**WHAT THE TASK ASKS**
Of the records that follow, copy only the lines from the line containing "revert d fs" to the line containing "destruct (split_lines (tail ++ rest))", both included, exactly as written.

Dataset entries
===

(** * A user's stop *)
(** How a step that begins no run changes the active run [a]. *)
Inductive run_step (a : ActiveRun) : option ActiveRun -> Prop :=
| rs_same : run_step a (Some a)
| rs_phase l p : run_step a (Some (with_phase l p a))
| rs_released : run_step a None
| rs_installed a' : ar_cancellation a' = ar_cancellation a -> run_step a (Some a')
| rs_cancelled cause : (ar_cancellation a = Some User -> cause = User) ->
    run_step a (Some (a <| ar_cancellation := Some cause |> <| ar_phase := Cancelling |>)).
Lemma finish_run a c lease finished c' : active_run c = Some a -> finish lease c = (finished, c') ->
  run_step a (active_run c').
Proof.
  intros Ha E. pose proof (finish_active lease c) as F. rewrite E in F. cbn in F. rewrite F.
  case_bool_decide; [constructor|rewrite Ha; constructor].
Qed.
Lemma phase_run a c c' l p : active_run c = Some a -> active_run c' = with_phase l p <$> active_run c ->
  run_step a (active_run c').
Proof. intros Ha ->. rewrite Ha. cbn. constructor. Qed.
Lemma step_run s s' a : step s s' -> active_run (the_control s) = Some a ->
  (exists lease, sy_issued s' = lease :: sy_issued s) \/ run_step a (active_run (the_control s')).
Proof.
  intros Hstep Ha. invert_step Hstep; unfold the_control in *; cbn in *;
    try (right; rewrite Ha; by constructor).
  - left. by eexists.
  - right. apply install_active in Hop as [[E _]|(b & b' & Hb & _ & -> & _ & Hc & _)]; [rewrite E, Ha; constructor|].
    rewrite Ha in Hb. injection Hb as <-. by constructor.
  - right. rewrite (proj1 (on_control_snd _ _)). eapply phase_run; [done|apply finalizing_active].
  - right. rewrite (proj1 (on_control_snd _ _)). eapply phase_run; [done|apply degraded_active].
  - right. unfold spawn in Hop. destruct (rt_task _); [done|]. injection Hop as <-. cbn. rewrite Ha. constructor.
  - right. rewrite (proj1 (on_control_snd _ _)). eapply finish_run; [done|apply surjective_pairing].
  - right. on_ctl Hop. apply recover_active in Hop. destruct ok; [|rewrite Hop, Ha; constructor].
    destruct Hop as (b & Hb & _ & _ & ->). rewrite Ha in Hb. injection Hb as <-. by constructor.
  - right. on_ctl Hop. assert (E : rt_control (if finished then complete lease r else r) = rt_control r)
      by (destruct finished; [apply complete_control|done]).
    rewrite E. by eapply finish_run.
  - right. rewrite (proj1 (monitor_apply_control _ _ _)). destruct verdict; [| |rewrite Ha; constructor].
    + eapply finish_run; [done|apply surjective_pairing].
    + eapply phase_run; [done|apply stuck_active].
  - right. on_ctl Hop. apply cancel_active in Hop as (b & Hb & _ & _ & _ & cause & Hcause & _ & ->).
    rewrite Ha in Hb. injection Hb as <-. by constructor.
  - right. injection Hop as _ <-. cbn. rewrite Ha. constructor.
  - right. unfold runtime_mark_stuck. rewrite (proj1 (on_control_snd _ _)). eapply phase_run; [done|apply stuck_active].
  - right. injection Hop as _ <-. cbn. rewrite Ha. constructor.
  - right. on_ctl Hop. assert (E : rt_control (if finished then complete lease r else r) = rt_control r)
      by (destruct finished; [apply complete_control|done]).
    rewrite E. by eapply finish_run.
Qed.
Lemma run_step_user a a' : run_step a (Some a') -> ar_cancellation a = Some User -> ar_cancellation a' = Some User.
Proof.
  intros H Hu. remember (Some a') as o. destruct H; simplify_eq; [done| |congruence|].
  - unfold with_phase. by case_bool_decide.
  - cbn. by rewrite H.
Qed.
(** A run that was issued is cancelled by the user or is over. *)
Definition stopped (lease : RunLease) (s : Sys) : Prop :=
  In lease (sy_issued s)
  /\ forall a, active_run (the_control s) = Some a -> ar_lease a = lease -> ar_cancellation a = Some User.
Lemma issued_bound s lease : leases_ok s -> In lease (sy_issued s) -> rl_epoch lease <= len (sy_issued s).
Proof. intros [_ L _] [i E]%list_elem_of_In%list_elem_of_lookup. apply L in E. lia. Qed.
Lemma step_stopped lease s s' : reachable s -> step s s' -> ~ may_wrap s' -> stopped lease s -> stopped lease s'.
Proof.
  intros Hr Hstep Hw [Hi Hc]. assert (Hok := reach_control s Hr).
  assert (Hw0 : ~ may_wrap s) by (apply (wrap_back s s'); [done|by apply rtc_once|done]).
  assert (HL := reach_leases s Hr Hw0).
  destruct (step_control s s' Hok Hstep) as [Hi' He|g q cl sq l Hb Hi'].
  - split; [by rewrite Hi'|]. intros a' Ha' Hl.
    apply effect_epoch in He as [_ He]. assert (active_of (the_control s) = Some lease) as (a & Ha & Hal)%active_of_some.
    { apply He, active_of_some. eauto. }
    specialize (Hc a Ha Hal). destruct (step_run s s' a Hstep Ha) as [[l Hb]|Hrun].
    + rewrite Hi' in Hb. apply (f_equal List.length) in Hb. cbn in Hb. lia.
    + rewrite Ha' in Hrun. by eapply run_step_user.
  - apply begin_spec in Hb as (_ & _ & Hep & _ & Hb & _). split; [rewrite Hi'; by right|].
    intros a'. rewrite Hb. intros [= <-]. cbn. intros ->. exfalso.
    apply issued_bound in Hi; [|done]. rewrite (begin_epoch _ (len (sy_issued s))) in Hep; [lia|apply HL|].
    unfold may_wrap in Hw. rewrite Hi' in Hw. unfold len in *. cbn in Hw. lia.
Qed.
(** * Pieces *)
(** Between two pieces the decoder holds an unfinished line, already searched. *)
Definition resting (d : SseDecoder) : Prop :=
  sd_scanned d = List.length (sd_buffer d) /\ find_byte is_newline (sd_buffer d) = None.
Definition decode_whole (l : list ascii) (d : SseDecoder) : string + (list SseFrame * SseDecoder) :=
  let '(lines, tail) := split_lines l in
  match take_lines lines (blank d) with
  | inl error => inl error
  | inr (frames, d') => inr (frames, holding tail (List.length tail) d')
  end.
Lemma find_byte_app l l' : find_byte is_newline l = None ->
  find_byte is_newline (l ++ l') = (fun n => (List.length l + n)%nat) <$> find_byte is_newline l'.
Proof.
  induction l as [|c l IH]; cbn; intros H; [by destruct (find_byte is_newline l')|].
  destruct (is_newline c); [done|]. destruct (find_byte is_newline l) eqn:E; [done|]. rewrite IH by done.
  by destruct (find_byte is_newline l').
Qed.
Lemma split_no_lines l tail : split_lines l = ([], tail) -> tail = l.
Proof.
  revert tail. induction l as [|c l IH]; cbn; intros tail; [by intros [= <-]|].
  destruct (split_lines l) as [ls t]. destruct (is_newline c); [done|].
  destruct ls; [|done]. intros [= <-]. f_equal. by apply IH.
Qed.
Lemma split_tail_suffix l lines tail : split_lines l = (lines, tail) ->
  (List.length tail <= List.length l)%nat /\ drop (List.length l - List.length tail) l = tail.
Proof.
  revert lines tail. induction l as [|c l IH]; cbn [split_lines]; intros lines tail; [by intros [= _ <-]|].
  destruct (split_lines l) as [ls t] eqn:El. destruct (IH ls t eq_refl) as [Hn Ht].
  assert (Hdrop : (List.length t <= List.length (c :: l))%nat
                  /\ drop (List.length (c :: l) - List.length t) (c :: l) = t).
  { cbn [List.length]. split; [lia|]. by replace (S (List.length l) - List.length t)%nat
      with (S (List.length l - List.length t)) by lia. }
  destruct (is_newline c); [by intros [= _ <-]|]. destruct ls; intros [= _ <-]; [|done].
  apply split_no_lines in El as ->. split; [done|]. by rewrite Nat.sub_diag.
Qed.
Lemma push_spec bytes d : resting d ->
  push bytes d = if MAX_EVENT_BYTES <? len (sd_buffer d ++ bytes) then inl too_long
                 else decode_whole (sd_buffer d ++ bytes) d.
Proof.
  intros [Hs Hn]. unfold SseDecoder.push, decode_whole. cbv zeta.
  set (d1 := d <| sd_buffer ::= fun buffer => buffer ++ bytes |>).
  pose proof (line_loop_spec (S (List.length (sd_buffer d1))) 0 d1 []) as H.
  assert (Hb : sd_buffer d1 = sd_buffer d ++ bytes) by done. assert (Hc : sd_scanned d1 = sd_scanned d) by done.
  rewrite drop_0, Nat.sub_0_r in H. specialize (H ltac:(lia)).
  rewrite Hb, Hc, Hs in H. rewrite length_app in H. specialize (H ltac:(lia)).
  rewrite take_app_length in H. specialize (H Hn ltac:(lia)). rewrite <- length_app in H.
  change (blank d1) with (blank d) in H. rewrite Hb. destruct (_ <? _); [done|].
  destruct (split_lines (sd_buffer d ++ bytes)) as [lines tail] eqn:E.
  destruct (take_lines lines (blank d)) as [error|[fs d']]; [by rewrite H|]. destruct H as [n ->].
  apply split_tail_suffix in E as [_ E]. unfold holding. cbn. by rewrite E.
Qed.
Lemma whole_resting l d fs d' : decode_whole l d = inr (fs, d') -> resting d'
  /\ sd_buffer d' = snd (split_lines l).
Proof.
  unfold decode_whole. destruct (split_lines l) as [lines tail] eqn:E.
  destruct (take_lines lines (blank d)) as [|[f e]]; [done|]. intros [= _ <-].
  split; [|done]. split; [done|]. by eapply split_lines_tail.
Qed.
Lemma take_lines_blank lines d fs d' : take_lines lines d = inr (fs, d') -> blank d = d -> blank d' = d'.
Proof.
  revert d fs d'. induction lines as [|line lines IH]; cbn; intros d fs d'; [by intros [= _ <-]|].
  destruct (take_line line d) as [|[f d1]] eqn:El; [done|]. apply take_line_stays in El as [H1 H2].
  destruct (take_lines lines d1) as [|[f' d2]] eqn:E; [done|]. intros [= _ <-] Hb.
  apply (IH _ _ _ E). apply blank_blank; [rewrite H1|rewrite H2]; by rewrite <- Hb.
Qed.
Lemma take_lines_app a b d :
  take_lines (a ++ b) d = match take_lines a d with
                          | inl error => inl error
                          | inr (frames, d) => match take_lines b d with
                                               | inl error => inl error
                                               | inr (more, d) => inr (frames ++ more, d)
                                               end
                          end.
Proof.
  revert d. induction a as [|x a IH]; intros d; cbn; [by destruct (take_lines b d) as [|[]]|].
  destruct (take_line x d) as [|[f d1]]; [done|]. rewrite IH.
  destruct (take_lines a d1) as [|[fs d2]]; [done|]. destruct (take_lines b d2) as [|[more d3]]; [done|].
  by rewrite app_assoc.
Qed.
(** Reading a stream in two parts. *)
Lemma whole_app first rest d :
  decode_whole (first ++ rest) d =
  match decode_whole first d with
  | inl error => inl error
  | inr (frames, d1) => match decode_whole (sd_buffer d1 ++ rest) d1 with
                        | inl error => inl error
                        | inr (more, d2) => inr (frames ++ more, d2)
                        end
  end.
Proof.
  unfold decode_whole. pose proof (split_lines_app first rest) as H.
  destruct (split_lines first) as [lines tail].
  destruct (split_lines (tail ++ rest)) as [more tail'] eqn:Em. rewrite H, take_lines_app.
  destruct (take_lines lines (blank d)) as [|[f e]] eqn:El; [done|].
  change (sd_buffer (holding tail (List.length tail) e)) with tail. rewrite Em.
  change (blank (holding tail (List.length tail) e)) with (blank e).
  rewrite (take_lines_blank _ _ _ _ El) by done. by destruct (take_lines more e) as [|[]].
Qed.
Lemma whole_nothing d : resting d -> decode_whole (sd_buffer d) d = inr ([], d).
Proof.
  intros [Hs Hn]. unfold decode_whole. rewrite (split_lines_none _ Hn). cbn. by rewrite <- Hs, holding_blank.
Qed.
(** [push] refuses a piece for its length when it and the unfinished line held
    before it are together over the limit; a cutting that fits is never refused. *)
Fixpoint cuts_fit (held : list ascii) (pieces : list (list ascii)) : bool :=
  match pieces with
  | [] => true
  | piece :: pieces =>
      (len (held ++ piece) <=? MAX_EVENT_BYTES) && cuts_fit (snd (split_lines (held ++ piece))) pieces
  end.
Lemma decode_spec pieces : forall d, resting d -> cuts_fit (sd_buffer d) pieces = true ->
  decode pieces d = decode_whole (sd_buffer d ++ List.concat pieces) d.
Proof.
  induction pieces as [|piece pieces IH]; intros d Hd Hfit; cbn.
  - by rewrite app_nil_r, whole_nothing.
  - cbn in Hfit. apply andb_true_iff in Hfit as [Hlen%Z.leb_le Hfit].
    rewrite app_assoc, push_spec by done. rewrite (proj2 (Z.ltb_ge _ _)) by done.
    rewrite (whole_app _ (List.concat pieces)). destruct (decode_whole (sd_buffer d ++ piece) d) as [error|[fs d1]] eqn:E; [done|].
    destruct (whole_resting _ _ _ _ E) as [Hr Hb]. rewrite IH; [done|done|]. by rewrite Hb.
Qed.
(** A cutting that does not fit is refused, unless a line was in error before. *)
Lemma decode_unfit pieces : forall d res, resting d -> cuts_fit (sd_buffer d) pieces = false ->
  decode_whole (sd_buffer d ++ List.concat pieces) d = inr res -> decode pieces d = inl too_long.
Proof.
  induction pieces as [|piece pieces IH]; intros d res Hd Hfit Hw; [done|]. cbn in *.
  rewrite push_spec by done. destruct (Z.ltb_spec MAX_EVENT_BYTES (len (sd_buffer d ++ piece))) as [|Hlen]; [done|].
  rewrite (proj2 (Z.leb_le _ _)) in Hfit by done. cbn in Hfit. rewrite app_assoc, whole_app in Hw.
  destruct (decode_whole (sd_buffer d ++ piece) d) as [error|[fs d1]] eqn:E; [done|].
  destruct (whole_resting _ _ _ _ E) as [Hr Hb]. rewrite <- Hb in Hfit.
  destruct (decode_whole (sd_buffer d1 ++ _) d1) as [|res1] eqn:E1; [done|]. by rewrite (IH d1 res1).
Qed.
Lemma short_stream_fits pieces : forall held,
  len (held ++ List.concat pieces) <= MAX_EVENT_BYTES -> cuts_fit held pieces = true.
Proof.
  induction pieces as [|piece pieces IH]; intros held Hlen; [done|]. cbn in *. rewrite app_assoc in Hlen.
  pose proof (len_nonneg (List.concat pieces)). rewrite len_app in Hlen. apply andb_true_iff.
  split; [apply Z.leb_le; lia|]. apply IH. destruct (split_lines (held ++ piece)) as [lines tail] eqn:Es. cbn [snd].
  apply split_tail_suffix in Es as [Ht _]. rewrite len_app. unfold len in *. lia.
Qed.
Lemma split_held held rest : find_byte is_newline held = None ->
  split_lines (held ++ rest) = match split_lines rest with
                               | (line :: lines, tail) => ((held ++ line) :: lines, tail)
                               | ([], tail) => ([], held ++ tail)
                               end.
Proof.
  induction held as [|c held IH]; cbn; [by destruct (split_lines rest) as [[|] ?]|].
  destruct (is_newline c) eqn:Ec; [done|]. destruct (find_byte is_newline held) eqn:Ef; [done|]. intros _.
  rewrite IH by done. by destruct (split_lines rest) as [[|? ?] ?].
Qed.
(** Pieces that fit behind each line of the stream fit, however long it is. *)
Lemma small_pieces_fit pieces : forall held,
  find_byte is_newline held = None ->
  (forall line piece, In piece pieces ->
     In line (fst (split_lines (held ++ List.concat pieces))) \/ line = snd (split_lines (held ++ List.concat pieces)) ->
     len line + len piece <= MAX_EVENT_BYTES) ->
  cuts_fit held pieces = true.
Proof.
  induction pieces as [|piece pieces IH]; intros held Hh Hl; [done|]. cbn [cuts_fit List.concat] in *.
  pose proof (split_held held (piece ++ List.concat pieces) Hh) as Hs.
  assert (Hlen : len held + len piece <= MAX_EVENT_BYTES).
  { destruct (split_lines (piece ++ List.concat pieces)) as [[|line lines] tail].
    - specialize (Hl (held ++ tail) piece (or_introl eq_refl)). rewrite Hs, len_app in Hl.
      pose proof (len_nonneg tail). specialize (Hl (or_intror eq_refl)). lia.
    - specialize (Hl (held ++ line) piece (or_introl eq_refl)). rewrite Hs, len_app in Hl.
      pose proof (len_nonneg line). specialize (Hl (or_introl (or_introl eq_refl))). lia. }
  apply andb_true_iff. split; [apply Z.leb_le; by rewrite len_app|].
  pose proof (split_lines_app (held ++ piece) (List.concat pieces)) as Ha.
  rewrite app_assoc in Hl. destruct (split_lines (held ++ piece)) as [lines tail] eqn:E. cbn [snd].
  apply IH; [by eapply split_lines_tail|]. destruct (split_lines (tail ++ List.concat pieces)) as [more tail'].
  rewrite Ha in Hl. cbn [fst snd] in *. intros line p Hp Hline. apply Hl; [by right|].
  destruct Hline as [Hline|Hline]; [left; apply in_or_app; by right|by right].
Qed.
Lemma line_within l line : In line (fst (split_lines l)) -> len line <= len l.
Proof.
  revert line. induction l as [|c l IH]; cbn [split_lines]; [done|]. intros line.
  change (c :: l) with ([c] ++ l). rewrite len_app. change (len [c]) with 1. pose proof (len_nonneg l).
  destruct (split_lines l) as [lines tail]. cbn [fst] in IH.
  destruct (is_newline c); cbn [fst]; [intros [<-|Hin]; [change (len []) with 0; lia|specialize (IH _ Hin); lia]|].
  destruct lines as [|x lines]; [done|]. cbn [fst]. intros [<-|Hin].
  - specialize (IH x (or_introl eq_refl)). change (c :: x) with ([c] ++ x). rewrite len_app. change (len [c]) with 1. lia.
  - specialize (IH line (or_intror Hin)). lia.
Qed.
(** Without the bound on the whole stream, a decoder may still refuse a piece. *)
Lemma decode_or_too_long pieces : forall d, resting d ->
  decode pieces d = decode_whole (sd_buffer d ++ List.concat pieces) d \/ decode pieces d = inl too_long.
Proof.
  induction pieces as [|piece pieces IH]; intros d Hd; cbn.
  - left. by rewrite app_nil_r, whole_nothing.
  - rewrite push_spec by done. destruct (_ <? _); [by right|]. rewrite app_assoc, (whole_app _ (List.concat pieces)).
    destruct (decode_whole (sd_buffer d ++ piece) d) as [error|[fs d1]] eqn:E; [by left|].
    destruct (whole_resting _ _ _ _ E) as [Hr _]. destruct (IH d1 Hr) as [-> | ->]; [by left|by right].
Qed.
(** * Sources *)
(** The envelope of an event and the object it carries as text. *)
Definition parts (e : EventPublish) : option (Map * Map) :=
  body ← from_str (ev_payload e) ≫= as_object;
  raw ← map_get "data" body ≫= as_str;
  data ← from_str raw ≫= as_object;
  Some (body, data).
Definition canonical_key (data : Map) : option string := map_get "content_key" data ≫= as_str.
Definition canonical_ok (f : Fragment) (data : Map) : bool :=
  (0 <=? fr_first_idx f) && (fr_first_idx f <=? fr_idx f)
  && (negb (fr_replaces f) || bool_decide (fr_content_offset f = Some 0))
  && trimmed_kind (sk_event_type (fr_key f)) && negb (sealed (VObject data))
  && is_char_boundary (fr_text f) 0.
(** A fragment as the agent's broadcaster and the server's publisher make it:
    no floating-point number, an index, no count of its own, the subject of its
    session, and a canonical range whose key is text, whose indices are in order
    and whose text starts with a character; only the first fragment of a range
    replaces what was there. *)
Definition fragment_made (e : EventPublish) (f : Fragment) (body data : Map) : bool :=
  plain (VObject body) && plain (VObject data)
  && match map_get "content_key" data with None | Some (VString _) => true | _ => false end
  && bool_decide (map_get "idx" body ≫= as_i64 = Some (fr_idx f)) && (fr_idx f <? i64_max)
  && match map_get "coalescedCount" body with None => true | _ => false end
  && (ev_subject e =?s subject_of (sk_session (fr_key f)))
  && (negb (bool_decide (is_Some (canonical_key data))) || canonical_ok f data).
Definition made (e : EventPublish) : bool :=
  match fragment_of e, parts e with
  | Some f, Some (body, data) => fragment_made e f body data
  | Some _, None => false
  | None, _ => true
  end.
(** How many source indices an event says it stands for. *)
Definition count_of (body : Map) : Z := default 1 (map_get "coalescedCount" body ≫= as_u64).

Definition fragment_from (body data : Map) : option Fragment :=
  event_type ← map_get "type" body ≫= as_str;
  if negb (bool_decide (event_type ∈ FRAGMENT_TYPES)) then None else
  text ← map_get "text" data ≫= as_str;
  let idx := default (-1) (map_get "idx" body ≫= as_i64) in
  let '(content_offset, content_end) := content_range (canonical_key data) (VObject data) in
  if bool_decide (is_Some (canonical_key data))
     && (bool_decide (content_offset = None) || bool_decide (content_end = None)
         || negb (bool_decide (as_u64 (index "content_bytes" (VObject data)) = Some (Z.of_nat (String.length text)))))
  then None
  else Some {|
    fr_key := {|
      sk_session := text_of "sessionId" (VObject body);
      sk_run := text_of "runId" (VObject body);
      sk_epoch := default 0 (map_get "epoch" body ≫= as_i64);
      sk_event_type := event_type;
      sk_tool := tool_of (VObject data);
      sk_block := block_of (VObject data);
      sk_content := default "" (canonical_key data) |};
    fr_idx := idx;
    fr_first_idx := if bool_decide (is_Some (canonical_key data))
                    then default idx (as_i64 (index "content_first_idx" (VObject data))) else idx;
    fr_content_offset := content_offset;
    fr_content_end := content_end;
    fr_text := text;
    fr_replaces := bool_decide (map_get "snapshot" data ≫= as_bool = Some true) |}.
Lemma fragment_parts e body data : parts e = Some (body, data) -> fragment_of e = fragment_from body data.
Proof.
  unfold parts, Coalesce.fragment_of. destruct (from_str (ev_payload e)) as [[| | | | |b]|]; try done. cbn.
  destruct (map_get "data" b) as [[| | |raw| |]|] eqn:Hd; try done. cbn.
  destruct (from_str raw) as [[| | | | |d]|] eqn:Hr; try done. cbn. intros [= <- <-].
  reflexivity.
Qed.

===

**RESPONSE AREA**
  revert d fs d'. induction lines as [|line lines IH]; cbn; intros d fs d'; [by intros [= _ <-]|].
  destruct (take_line line d) as [|[f d1]] eqn:El; [done|]. apply take_line_stays in El as [H1 H2].
  destruct (take_lines lines d1) as [|[f' d2]] eqn:E; [done|]. intros [= _ <-] Hb.
  apply (IH _ _ _ E). apply blank_blank; [rewrite H1|rewrite H2]; by rewrite <- Hb.
Qed.
Lemma take_lines_app a b d :
  take_lines (a ++ b) d = match take_lines a d with
                          | inl error => inl error
                          | inr (frames, d) => match take_lines b d with
                                               | inl error => inl error
                                               | inr (more, d) => inr (frames ++ more, d)
                                               end
                          end.
Proof.
  revert d. induction a as [|x a IH]; intros d; cbn; [by destruct (take_lines b d) as [|[]]|].
  destruct (take_line x d) as [|[f d1]]; [done|]. rewrite IH.
  destruct (take_lines a d1) as [|[fs d2]]; [done|]. destruct (take_lines b d2) as [|[more d3]]; [done|].
  by rewrite app_assoc.
Qed.
(** Reading a stream in two parts. *)
Lemma whole_app first rest d :
  decode_whole (first ++ rest) d =
  match decode_whole first d with
  | inl error => inl error
  | inr (frames, d1) => match decode_whole (sd_buffer d1 ++ rest) d1 with
                        | inl error => inl error
                        | inr (more, d2) => inr (frames ++ more, d2)
                        end
  end.
Proof.
  unfold decode_whole. pose proof (split_lines_app first rest) as H.
  destruct (split_lines first) as [lines tail].
  destruct (split_lines (tail ++ rest)) as [more tail'] eqn:Em. rewrite H, take_lines_app.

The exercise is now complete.